Some stuff won't work with one or the other. I will actually pay for consistency versus performance.
There are way too many primitive serialization libraries. Surprisingly none for the higher order ML, etc stuff.
Give the kind of people behind Arrow, I would love wrapper that will use Arrow to do all of this...But doesn't matter at the end of the day.
For your use case, it's more about large amounts of tabular data and efficient (binary / columnar / compressed) serialization and queryability. I'd say that the defacto standard for that is the HDF5 standard, which PyTables supports (http://www.pytables.org/). This is what pandas uses under the hood and I've been using this with hundreds of millions of rows with no problem.
Arrow is slightly more different - it's a specification for the in-memory layout of data that enables faster computation. This is more about what happens if you have data in memory and you want to use it with another tool - serializing / deserializing, munging formats is a waste of time if tools can standardize how they store dataframes in memory and can work on each other's tables. As far as I understand, Feather is not an implementation of arrow (that would be up to the processing tools like pandas), but supports a way of saving and loading that in-memory format to and from disk efficiently and in an interoperable way. (https://github.com/wesm/feather)

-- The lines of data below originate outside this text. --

Lemma rule_enqueue_head r0 r E q n l p e flags (k : M (rq Y) unit) Q :
  holds r0 r E q n → root_group r0 → queue_ok E q l → E !! p = Some e →
  (∀ r' e2, let s := start_join flags (clock_task r0) E q p e in
    s.1 !! p = Some e2 →
    holds r0 r' (<[p := if has_flag flags ENQUEUE_WAKEUP then placed (tun r0) s.2 e2 else e2]> s.1)
      (s.2 <| c_load := update_load_add (c_load s.2) (weight (load e2)) |>
           <| c_nr_running := u32 (c_nr_running s.2 + 1) |>) n → returns k r' Q) →
  returns (_ ← (if negb (has_flag flags ENQUEUE_WAKEUP) || has_flag flags ENQUEUE_WAKING then
                  q ← load_cfs 0;
                  store_se (TaskSe p) (λ e, e <| vruntime := u64 (vruntime e + min_vruntime q) |>)
                else mret tt);
           _ ← update_curr 0;
           _ ← update_cfs_load 0;
           _ ← account_entity_enqueue 0 (TaskSe p);
           _ ← update_cfs_shares 0;
           _ ← (if has_flag flags ENQUEUE_WAKEUP then place_entity 0 (TaskSe p) false else mret tt);
           k) r Q.
Proof.
  intros Hs Hroot Hq He Hk. fstep.
  destruct (start_join_ok flags (clock_task r0) E q l p e Hq He) as (Hq1 & Hq2 & _ & e2 & He2 & _).
  apply (returns_mono _ _ (λ _ r', holds r0 r' (<[p := renormalised flags q e]> E) q n)).
  { unfold renormalised.
    change (has_flag flags ENQUEUE_WAKING) with (negb (Z.land flags 0 =? 0)).
    rewrite Z.land_0_r, orb_false_r. destruct (has_flag flags ENQUEUE_WAKEUP); cbn [negb].
    - fstep. by rewrite insert_id.
    - do 3 fstep. done. }
  clear Hs r. intros _ r Hs. fstep. eapply rule_update_curr; [exact Hs|exact Hq1|].
  clear Hs r. intros r Hs. do 3 fstep.
  eapply rule_account_enqueue; [exact Hs|exact He2|by apply (qo_entities _ _ _ Hq2 p)|].
  clear Hs r. intros r Hs. fstep. eapply rule_root_shares; [exact Hs|done|]. fstep.
  eapply returns_mono; [|intros ? r' Hr'; exact (Hk r' e2 He2 Hr')].
  destruct (has_flag flags ENQUEUE_WAKEUP).
  - eapply rule_place_sleeper; [exact Hs|exact He2|]. done.
  - fstep. by rewrite insert_id.
Qed.

Lemma rule_enqueue_entity r0 r E q n l p e flags Q :
  holds r0 r E q n → root_group r0 → queue_ok E q l → E !! p = Some e → se_on_rq e = 0 →
  (∀ r' E' q' l', joined flags (clock_task r0) (tun r0) E q l p e E' q' l' →
    holds r0 r' E' q' n → Q tt r') →
  returns (enqueue_entity 0 (TaskSe p) flags) r Q.
Proof.
  intros Hs Hroot Hq He Ho HQ.
  destruct (start_join_ok flags (clock_task r0) E q l p e Hq He) as (_ & Hq2 & Hsh & e2 & He2 & Hl2).
  eapply rule_enqueue_head; [exact Hs|done|exact Hq|exact He|]. clear Hs r.
  intros r e2' s He2' Hs. fold s in Hq2, Hsh, He2. rewrite He2 in He2'. injection He2' as <-.
  set (e3 := if has_flag flags ENQUEUE_WAKEUP then placed (tun r0) s.2 e2 else e2) in *.
  assert (links e3 = links e2) as Hl3 by (unfold e3; by destruct (has_flag _ _)).
  injection Hsh as Ht Hlm Hc Hn Hla Hsk Hnr Hh Hw.
  eapply (rule_enqueue_tail _ _ _ _ _ l p e3); [exact Hs|done|look|split; apply Hq2| |].
  { intros x Hx. apply lookup_insert_is_Some. destruct (decide (p = x)); [by left|right].
    split; [done|]. by eapply queue_ok_dom. }
  clear Hs r. intros r t' l' ol Hl' Hso q' Htl Hs. rewrite insert_insert_eq in Hs.
  eapply (HQ r _ _ l'); [|exact Hs]. simpl in Hl'. rewrite Hc in Hl'. injection Hl2 as Hld2 Hon2 _ _ _. split.
  - eapply (queue_ok_join s.1 s.2 l p e2); try done.
    + congruence.
    + injection Hl3 as ?????. unfold links. simpl. congruence.
    + rewrite Hc. destruct (decide _); [by rewrite Hl'|]. destruct Hl' as (l1 & l2 & -> & ->).
      symmetry. apply Permutation_middle.
  - by exists e2.
  - done.
  - assert (∀ x, vruntime <$> <[p := e3]> s.1 !! x
                = vruntime <$> <[p := e3 <| se_on_rq := 1 |>]> s.1 !! x) as Hv.
    { intros x. destruct (decide (x = p)) as [->|?];
        rewrite ?lookup_insert_eq, ?lookup_insert_ne by done; done. }
    intros base Hnear Hsort. apply (sorted_ext base _ _ l' Hv), Hso;
      by apply (sorted_ext base _ _ _ Hv).
  - done.
  - exact Hc.
  - exact Hh.
  - unfold buddies. simpl. congruence.
Qed.

(** *** An entity leaves the queue *)

(** Its virtual run time becomes relative to the queue, unless it sleeps. *)
Definition normalised (flags : Z) (q : cfs_rq) (e : sched_entity) : sched_entity :=
  if has_flag flags DEQUEUE_SLEEP then e
  else e <| vruntime := u64 (vruntime e - min_vruntime q) |>.

Record parted (flags now : Z) (E : entities) (q : cfs_rq) (l : list Z) (p : Z)
    (E' : entities) (q' : cfs_rq) (l' : list Z) : Prop := {
  pt_ok : queue_ok E' q' l';
  pt_entities : let s := run_curr now E q in
    ∃ e2, s.1 !! p = Some e2 ∧
      E' = <[p := normalised flags s.2 (e2 <| se_on_rq := 0 |>)]> s.1;
  pt_line : l' = if decide (c_curr q = Some (TaskSe p)) then l else remove_one p l;
  pt_min : ∃ q3, q' = advance E' q3 ∧ min_vruntime q3 = min_vruntime (run_curr now E q).2;
  pt_curr : c_curr q' = c_curr q;
  pt_h : h_nr_running q' = h_nr_running q;
  pt_buddies : buddies q' = buddies (unmark p q)
}.

(** The queue without [p], before its virtual time advances. *)
Definition without (p : Z) (e : sched_entity) (l' : list Z) (t' : rb_tree) (q : cfs_rq) : cfs_rq :=
  (unmark p q) <| rb_leftmost := TaskSe <$> head l' |> <| tasks_timeline := t' |>
    <| c_load := update_load_sub (c_load q) (weight (load e)) |>
    <| c_nr_running := u32 (c_nr_running q - 1) |>.

Lemma rule_dequeue_head r0 r E q n l p e2 flags (k : M (rq Y) unit) Q :
  holds r0 r E q n → queue_ok E q l → (run_curr (clock_task r0) E q).1 !! p = Some e2 →
  (∀ r' t', let s := run_curr (clock_task r0) E q in
    let l' := if decide (c_curr q = Some (TaskSe p)) then l else remove_one p l in
    inorder t' = TaskSe <$> l' →
    holds r0 r' (<[p := normalised flags s.2 (e2 <| se_on_rq := 0 |>)]> s.1)
      (without p e2 l' t' s.2) n → returns k r' Q) →
  returns (_ ← update_curr 0;
           _ ← clear_buddies 0 (TaskSe p);
           q ← load_cfs 0;
           _ ← (if decide (c_curr q = Some (TaskSe p)) then mret tt else __dequeue_entity 0 (TaskSe p));
           _ ← store_se (TaskSe p) (λ e, e <| se_on_rq := 0 |>);
           _ ← update_cfs_load 0;
           _ ← account_entity_dequeue 0 (TaskSe p);
           _ ← (if has_flag flags DEQUEUE_SLEEP then mret tt
                else
                  q ← load_cfs 0;
                  store_se (TaskSe p) (λ e, e <| vruntime := u64 (vruntime e - min_vruntime q) |>));
           k) r Q.
Proof.
  intros Hs Hq He2 Hk. fstep. eapply rule_update_curr; [exact Hs|exact Hq|].
  pose proof (queue_ok_run (clock_task r0) _ _ _ Hq) as Hq2.
  pose proof (run_curr_shape (clock_task r0) E q) as Hsh.
  set (s := run_curr (clock_task r0) E q) in *. injection Hsh as Ht Hlm Hc Hn Hla Hsk Hnr Hh Hw.
  pose proof (qo_entities _ _ _ Hq2 p e2 He2) as Hf2.
  set (l' := if decide (c_curr q = Some (TaskSe p)) then l else remove_one p l) in *.
  clear Hs r. intros r Hs. fstep. eapply rule_clear_buddies; [exact Hs|exact He2|exact Hf2|].
  clear Hs r. intros r Hs. do 3 fstep. change (c_curr (unmark p s.2)) with (c_curr s.2).
  apply (returns_mono _ _ (λ _ r', ∃ t', inorder t' = TaskSe <$> l' ∧ holds r0 r' s.1
    ((unmark p s.2) <| rb_leftmost := TaskSe <$> head l' |> <| tasks_timeline := t' |>) n)).
  { unfold l'. rewrite Hc. destruct (decide _).
    - fstep. exists (tasks_timeline s.2). split; [apply Hq2|].
      rewrite <- (qo_left _ _ _ Hq2). by destruct s.2.
    - eapply rule_dequeue_line; [exact Hs|apply Hq2|apply Hq2|apply Hq2|]. eauto. }
  clear Hs r. intros _ r (t' & Hin & Hs). do 5 fstep.
  eapply rule_account_dequeue; [exact Hs|look|apply Hf2|]. clear Hs r. intros r Hs. fstep.
  eapply returns_mono; [|intros ? r' Hr'; exact (Hk r' t' Hin Hr')]. unfold normalised.
  destruct (has_flag flags DEQUEUE_SLEEP); [by fstep|]. do 3 fstep. by rewrite insert_insert_eq in Hs.
Qed.

Lemma without_ok E q l p e e' l' t' :
  queue_ok E q l → E !! p = Some e → se_on_rq e = 1 → links e' = links (e <| se_on_rq := 0 |>) →
  l' = (if decide (c_curr q = Some (TaskSe p)) then l else remove_one p l) →
  inorder t' = TaskSe <$> l' → queue_ok (<[p := e']> E) (without p e l' t' q) l'.
Proof.
  intros Hq He Ho Hl Hl' Hin. eapply queue_ok_leave; eauto; [done|].
  intros x Hx. by apply unmark_buddies.
Qed.

Lemma normalised_links flags q e : links (normalised flags q e) = links e.
Proof. unfold normalised. by destruct (has_flag _ _). Qed.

Also of note is parquet, which has similar goals to HDF and feather, but the continuum / dask people have been working on a wrapper for that called fastparquet (https://github.com/dask/fastparquet). In my experience it has a few hitches right now but works darn well, and gives me better performance than HDF. This is also one of the hadoop ecosystem defacto standards for storage formats, which again is good for interop.
Googling turned up very little for me.
TIA
Edit: libraries mentioned in thread:
PMML, Arrow, Dill, marshmallow, pytables, parquet/fastparquet (and pickle, obviously)
Specifically, the ones I talked about are for storing large tabular datasets on disk. Stuff that lays out data on disk so that it's easy and efficient to query only a part of the dataset, e.g. only certain columns or only certain rows that match a predicate or within a range of indexes. These can store hundreds of gb, no problem. They often have some sort of compression, like LZ, snappy or blosc that has relatively low CPU overhead while giving decent compression. I tried to separate the file formats (which are readable from other languages) from the python libraries that write them. For this, I'd default to pytables / HDF5, barring some specific use case where you'd already know what other one you need.
Dill / pickle are for serializing generic python objects. I wouldn't really use them to store anything big, but it's very convenient for complicated data structures, like hierarchies of objects and classes. E.g. to save the current running state of your program. You don't have to think about storage formats and layouts and serialization routines, if you have a list of python objects you can pickle it. Pickle is built in, while dill is an external library that nicely handles a bunch more edge cases.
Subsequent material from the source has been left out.